(Dataset entries)
----------------

(** X14. Loading is idempotent: the hosts that one load returned, written
    one per record under a one-column header, load again as the same list. *)
Theorem loading_again_returns_the_same_hosts (E : Env)
    (column_name column_name' : string) (rows : list (list string))
    (w w' w2 : World) (hosts : list string) :
  load_hosts E column_name rows w = (Normal hosts, w') →
  load_hosts E column_name' ([column_name'] :: map (λ h, [h]) hosts) w2
  = (Normal hosts, w2).
Proof.
  intros Hloaded%load_hosts_loaded.
  assert (NoDup [column_name']) as Hnodup by apply NoDup_singleton.
  assert ([column_name'] !! 0%nat = Some column_name') as Hi by done.
  apply load_hosts_returned; [by eapply column_in_header|].
  rewrite load_loop_values.
  2: { apply (no_short_row_position _ 0); [done..|].
       apply Forall_fmap, Forall_forall. intros h _. right. simpl. lia. }
  rewrite (trimmed_values_cells _ _ 0) by done. simpl. f_equal.
  induction Hloaded as [|h hosts [Hstrip Hne] _ IH]; [done|].
  cbn [map column_cells lookup list_lookup].
  rewrite filter_cons, Hstrip, decide_True by done. by f_equal.
Qed.

Lemma loading_again_returns_the_same_hosts_witness :
  load_hosts E0 "CN" spec_rows w0 = (Normal hosts0, w0)
  ∧ load_hosts E0 "host" (["host"] :: map (λ h, [h]) hosts0) w0
    = (Normal hosts0, w0).
Proof.
  assert (load_hosts E0 "CN" spec_rows w0 = (Normal hosts0, w0)) as Hload
    by (vm_compute; reflexivity).
  split; [exact Hload|].
  exact (loading_again_returns_the_same_hosts E0 "CN" "host" spec_rows w0 w0 w0
           hosts0 Hload).
Defined.

(** ** The resolver on any host *)

Section AnyHostFacts.

Lemma make_nslookup_cmd_blank (host : string) :
  strip host = EmptyString → make_nslookup_cmd host = Returned None.
Proof. intros Hs. unfold make_nslookup_cmd. by rewrite Hs. Qed.

Lemma make_nslookup_cmd_nonblank (host : string) :
  strip host ≠ EmptyString →
  make_nslookup_cmd host
  = Returned (Some ["nslookup"; NSLOOKUP_TYPE; strip host]).
Proof.
  intros Hs. unfold make_nslookup_cmd.
  destruct (strip host) as [|c s]; [congruence | reflexivity].
Qed.

Lemma prefix_append (p s : string) : String.prefix p (p +:+ s) = true.
Proof.
  induction p as [|c p IH]; [by destruct s|].
  rewrite append_cons. simpl. by destruct (ascii_dec c c).
Qed.

End AnyHostFacts.

(** X15. [run_query] never raises, whatever the host and whatever the
    child process does, and the first component of its result is the host
    as it was passed.  The status is [EMPTY_HOSTNAME], with an empty
    output, exactly for a host that is empty after trimming, for which no
    process is run; for every other host it is [OK]. *)
Theorem run_query_never_raises (E : Env) (task : nat) (host : string) :
  ∃ status output,
    run_query E task host = Returned (host, status, output)
    ∧ ((strip host = EmptyString ∧ status = "EMPTY_HOSTNAME"
        ∧ output = EmptyString)
       ∨ (strip host ≠ EmptyString ∧ status = "OK")).
Proof.
  unfold run_query.
  destruct (decide (strip host = EmptyString)) as [Hs|Hs].
  - rewrite make_nslookup_cmd_blank by done. eexists _, _. split; [done|].
    by left.
  - rewrite make_nslookup_cmd_nonblank by done. eexists _, _. split; [done|].
    by right.
Qed.

(** X16. White space around a host does not reach the command: the
    command is built from the trimmed host, it is the command of the
    trimmed host, and the query of the padded host has the status and the
    output of the query of the trimmed one; only the host name that is
    returned keeps the padding. *)
Theorem command_host_is_trimmed (E : Env) (task : nat) (host : string) :
  strip host ≠ EmptyString →
  make_nslookup_cmd host
  = Returned (Some ["nslookup"; "-type=TXT"; strip host])
  ∧ make_nslookup_cmd (strip host) = make_nslookup_cmd host
  ∧ ∃ status output,
      run_query E task host = Returned (host, status, output)
      ∧ run_query E task (strip host) = Returned (strip host, status, output).
Proof.
  intros Hs.
  assert (make_nslookup_cmd (strip host) = make_nslookup_cmd host) as Hsame.
  { rewrite !make_nslookup_cmd_nonblank by (by rewrite ?strip_idem).
    by rewrite strip_idem. }
  split; [by apply make_nslookup_cmd_nonblank|]. split; [done|].
  unfold run_query. rewrite Hsame.
  rewrite make_nslookup_cmd_nonblank by done. by eexists _, _.
Qed.

Lemma command_host_is_trimmed_witness :
  strip "  a.example.com " ≠ EmptyString
  ∧ make_nslookup_cmd "  a.example.com "
    = Returned (Some ["nslookup"; "-type=TXT"; strip "  a.example.com "]).
Proof.
  assert (strip "  a.example.com " ≠ EmptyString) as Hs
    by (vm_compute; discriminate).
  split; [exact Hs|].
  exact (proj1 (command_host_is_trimmed E0 0 "  a.example.com " Hs)).
Defined.
Lemma waiting_run (base : list Effect) (l : Location) (ts : list Timer)
    (evs : list Event) : forall p : Page,
  waiting base l ts p ->
  Forall (fun e => isNavigate e = false) evs ->
  Forall (fun t => clock p + elapsed evs < deadline t) ts ->
  waiting base l ts (run p evs).
Proof.
  induction evs as [| e evs IH]; intros p Hp Hnav Hdue; [exact Hp |].
  inversion Hnav as [| ? ? He Hnav']; subst.
  change (run p (e :: evs)) with (run (step p e) evs).
  assert (Hpos : 0 <= elapsed evs).
  { clear. induction evs as [| [] evs IH]; simpl; lia. }
  assert (Hnow : Forall (fun t => clock p < deadline t) ts).
  { eapply Forall_impl; [exact Hdue |]. intros t Ht. simpl in Ht.
    destruct e; simpl in Ht; lia. }
  destruct (waiting_step base l ts p e Hp He Hnow) as [Hq Hclock].
  apply IH; [exact Hq | exact Hnav' |].
  eapply Forall_impl; [exact Hdue |]. intros t Ht. simpl in Ht. rewrite Hclock.
  destruct e; simpl in Ht |- *; lia.
Qed.

Lemma settling_step (base : list Effect) (l : Location) (p : Page) (e : Event) :
  settling base l p -> isNavigate e = false -> settling base l (step p e).
Proof.
  intros Hp Hnav.
  pose proof Hp as [Hloc Hurl Hl Hts Haw Hc (k & Hk & Hvs & Hlen)].
  assert (Hemit : forall eff, extractionsOf [eff] = [] ->
            settling base l (emit eff p)).
  { intros eff Heff. constructor; simpl; try assumption.
    exists (k ++ [eff]).
    rewrite Hk, <- app_assoc, extractionsOf_app, Heff, app_nil_r. auto. }
  assert (Hframe : forall q, location q = location p -> lastUrl q = lastUrl p ->
            listening q = listening p -> timers q = timers p ->
            awaiting q = awaiting p -> currentVideoId q = currentVideoId p ->
            transcriptCache q = transcriptCache p -> log q = log p ->
            settling base l q).
  { intros q E1 E2 E3 E4 E5 E6 E7 E8.
    constructor; rewrite ?E1, ?E2, ?E3, ?E4, ?E5, ?E6, ?E7, ?E8; try assumption.
    exists k. auto. }
  destruct e as [l' | dt | | | i | i s | m]; simpl; try discriminate.
  - by apply Hframe.
  - by rewrite Hl.
  - by rewrite mutationObserver_same_url by congruence.
  - destruct (timers p !! i) as [t |] eqn:Hi; [| exact Hp].
    destruct (deadline t <=? clock p); [| exact Hp].
    rewrite (Forall_lookup_1 _ _ _ _ Hts Hi). simpl.
    assert (Hdel : (length (delete i (timers p)) = length (timers p) - 1
                    /\ 0 < length (timers p))%nat).
    { pose proof (lookup_lt_Some _ _ _ Hi). rewrite length_delete by eauto. lia. }
    destruct Hdel as [Hdel Hpos].
    unfold extractAndSendTranscript. simpl.
    destruct (bool_decide _ && bool_decide _);
      constructor; simpl; try assumption; try (by apply Forall_delete).
    + exists k. repeat split; [assumption | assumption | lia].
    + rewrite Hloc. apply Forall_app. split; [assumption | by repeat constructor].
    + exists (k ++ [Extraction (getVideoId (location p))]).
      rewrite Hk, <- app_assoc, extractionsOf_app, length_app, Hloc. simpl.
      repeat split; [| lia].
      apply Forall_app. split; [assumption | by repeat constructor].
  - destruct (awaiting p !! i) as [v |] eqn:Hi; [| exact Hp].
    assert (Hv : v = getVideoId l) by exact (Forall_lookup_1 _ _ _ _ Haw Hi).
    subst v.
    assert (Hlog : forall m, exists k', log p ++ [Sent m] = base ++ k'
              /\ Forall (fun v => v = getVideoId l) (extractionsOf k')
              /\ (length (timers p) + length (extractionsOf k') <= 2)%nat).
    { intros m. exists (k ++ [Sent m]).
      rewrite Hk, <- app_assoc, extractionsOf_app. simpl. rewrite app_nil_r. auto. }
    destruct s as [result | message |]; simpl; [destruct (success result) |..];
      constructor; simpl; try assumption; try (by apply Forall_delete);
      try (intros _; reflexivity); apply Hlog.
  - destruct m; simpl; try exact Hp.
    + destruct (transcriptCache p); by apply Hemit.
    + destruct seconds; [by apply Hemit | exact Hp].
Qed.
(** The exceptions that occur; all of them derive from [Exception].
    [asyncio.CancelledError] derives from [BaseException] and is not among
    them: cancellation is modelled on the task table. *)
Inductive exn :=
| ValueError
| TypeError
| ZeroDivisionError
| AttributeError
| ClientError (msg : string)
| ConfigEntryNotReady (cause : exn).

Inductive result (A : Type) :=
| Ok (a : A)
| Raise (e : exn).
Arguments Ok {A} a.
Arguments Raise {A} e.

(** ** asyncio tasks *)

Abbreviation task_id := nat (only parsing).
Abbreviation Client := nat (only parsing).
Abbreviation CALLBACK_TYPE := nat (only parsing).

(** Where the coroutine [Coordinator._reconnect] is suspended. *)
Inductive reconnect_pc :=
| AtClientShutdown   (* not yet past [await self.client.shutdown()] *)
| AtClientCreate.    (* suspended in [await CoAPClient.create(self._host)] *)

Inductive coro :=
| ObserveStatus                  (* [self._async_observe_status()] *)
| DoReconnect (pc : reconnect_pc). (* [self._reconnect()] *)

Inductive task_state :=
| Pending
| Cancelled
| Done.

Record Task := mkTask { t_coro : coro; t_state : task_state }.

#[global] Instance reconnect_pc_eq_dec : EqDecision reconnect_pc.
Proof. solve_decision. Defined.
#[global] Instance coro_eq_dec : EqDecision coro.
Proof. solve_decision. Defined.
#[global] Instance task_state_eq_dec : EqDecision task_state.
Proof. solve_decision. Defined.
#[global] Instance Task_eq_dec : EqDecision Task.
Proof. solve_decision. Defined.

Definition is_observe (c : coro) : bool :=
  match c with ObserveStatus => true | DoReconnect _ => false end.

Definition is_reconnect (c : coro) : bool :=
  match c with ObserveStatus => false | DoReconnect _ => true end.

(** ** The liveness timer *)

Module Timer.

(** Modelled from the spec: the class [Timer] of [timer.py], which is not
    among the sources.  Section 4.1: a timer owns a duration, an auto-rearm
    flag and at most one pending countdown; [reset] cancels the countdown
    in flight and starts one of length [timeout]; [setTimeout] changes the
    duration of future countdowns only; [cancel] stops the countdown. *)
Record t := mk {
  timeout : Z;
  auto_restart : bool;
  countdown : option Z
}.

Definition start (tm : t) : t :=
  mk (timeout tm) (auto_restart tm) (Some (timeout tm)).

Definition init (timeout : Z) (autostart : bool) : t :=
  let tm := mk timeout false None in
  if autostart then start tm else tm.

Definition setAutoRestart (b : bool) (tm : t) : t :=
  mk (timeout tm) b (countdown tm).

Definition setTimeout (d : Z) (tm : t) : t :=
  mk d (auto_restart tm) (countdown tm).

Definition cancel (tm : t) : t :=
  mk (timeout tm) (auto_restart tm) None.

Definition reset (tm : t) : t := start (cancel tm).

(** After the callback of an expiry has run. *)
Definition fired (tm : t) : t :=
  if auto_restart tm then start tm else cancel tm.

End Timer.

(** ** The coordinator *)

Definition MISSED_PACKAGE_COUNT : Z := 3.

(** The attributes of a [Coordinator] object. *)
Record Coordinator := mkCoordinator {
  client : Client;
  status : option DeviceStatus;
  _listeners : list CALLBACK_TYPE;
  _task : option task_id;
  _reconnect_task : option task_id;
  _timeout : Z;
  _timer_disconnected : Timer.t
}.

(** What the coordinator does to itself and to its collaborators, in the
    order in which it does it. *)
Inductive effect :=
| SetStatus (s : DeviceStatus)
| TimerSetTimeout (d : Z)
| TimerReset
| TimerCancel
| TaskCancel (t : task_id)
| TaskCreate (t : task_id) (c : coro)
| Call (cb : CALLBACK_TYPE) (seen : option DeviceStatus)
| ClientShutdown (c : Client)
| ClientCreated (c : Client)
| SetControlValue (c : Client) (key : string) (value : option pyval)
| SetControlValues (c : Client) (data : gmap string pyval)
| HandleCoordinatorUpdate
| LogInfo
| LogError (e : exn)
| LogException (e : exn).

(** The coordinator together with the event loop's task table (a task's id
    is its index) and the effects so far. *)
Record World := mkWorld {
  self : Coordinator;
  tasks : list Task;
  trace : list effect
}.

Definition upd (f : Coordinator → Coordinator) (w : World) : World :=
  mkWorld (f (self w)) (tasks w) (trace w).

Definition emit (e : effect) (w : World) : World :=
  mkWorld (self w) (tasks w) (trace w ++ [e]).

Definition set_client (c : Client) (x : Coordinator) : Coordinator :=
  mkCoordinator c (status x) (_listeners x) (_task x) (_reconnect_task x)
                (_timeout x) (_timer_disconnected x).
Definition set_status (s : option DeviceStatus) (x : Coordinator) : Coordinator :=
  mkCoordinator (client x) s (_listeners x) (_task x) (_reconnect_task x)
                (_timeout x) (_timer_disconnected x).
Definition set_listeners (l : list CALLBACK_TYPE) (x : Coordinator) : Coordinator :=
  mkCoordinator (client x) (status x) l (_task x) (_reconnect_task x)
                (_timeout x) (_timer_disconnected x).
Definition set_task (t : option task_id) (x : Coordinator) : Coordinator :=
  mkCoordinator (client x) (status x) (_listeners x) t (_reconnect_task x)
                (_timeout x) (_timer_disconnected x).
Definition set_reconnect_task (t : option task_id) (x : Coordinator) : Coordinator :=
  mkCoordinator (client x) (status x) (_listeners x) (_task x) t
                (_timeout x) (_timer_disconnected x).
Definition set_timeout (d : Z) (x : Coordinator) : Coordinator :=
  mkCoordinator (client x) (status x) (_listeners x) (_task x) (_reconnect_task x)
                d (_timer_disconnected x).
Definition set_timer (f : Timer.t → Timer.t) (x : Coordinator) : Coordinator :=
  mkCoordinator (client x) (status x) (_listeners x) (_task x) (_reconnect_task x)
                (_timeout x) (f (_timer_disconnected x)).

----------------

TASK GOAL: Above are the entries. Quote exactly the lines from the one bearing "intros Hp Hnav." through the one bearing "settling base l q).".

TASK RESULT:
  intros Hp Hnav.
  pose proof Hp as [Hloc Hurl Hl Hts Haw Hc (k & Hk & Hvs & Hlen)].
  assert (Hemit : forall eff, extractionsOf [eff] = [] ->
            settling base l (emit eff p)).
  { intros eff Heff. constructor; simpl; try assumption.
    exists (k ++ [eff]).
    rewrite Hk, <- app_assoc, extractionsOf_app, Heff, app_nil_r. auto. }
  assert (Hframe : forall q, location q = location p -> lastUrl q = lastUrl p ->
            listening q = listening p -> timers q = timers p ->
            awaiting q = awaiting p -> currentVideoId q = currentVideoId p ->
            transcriptCache q = transcriptCache p -> log q = log p ->
            settling base l q).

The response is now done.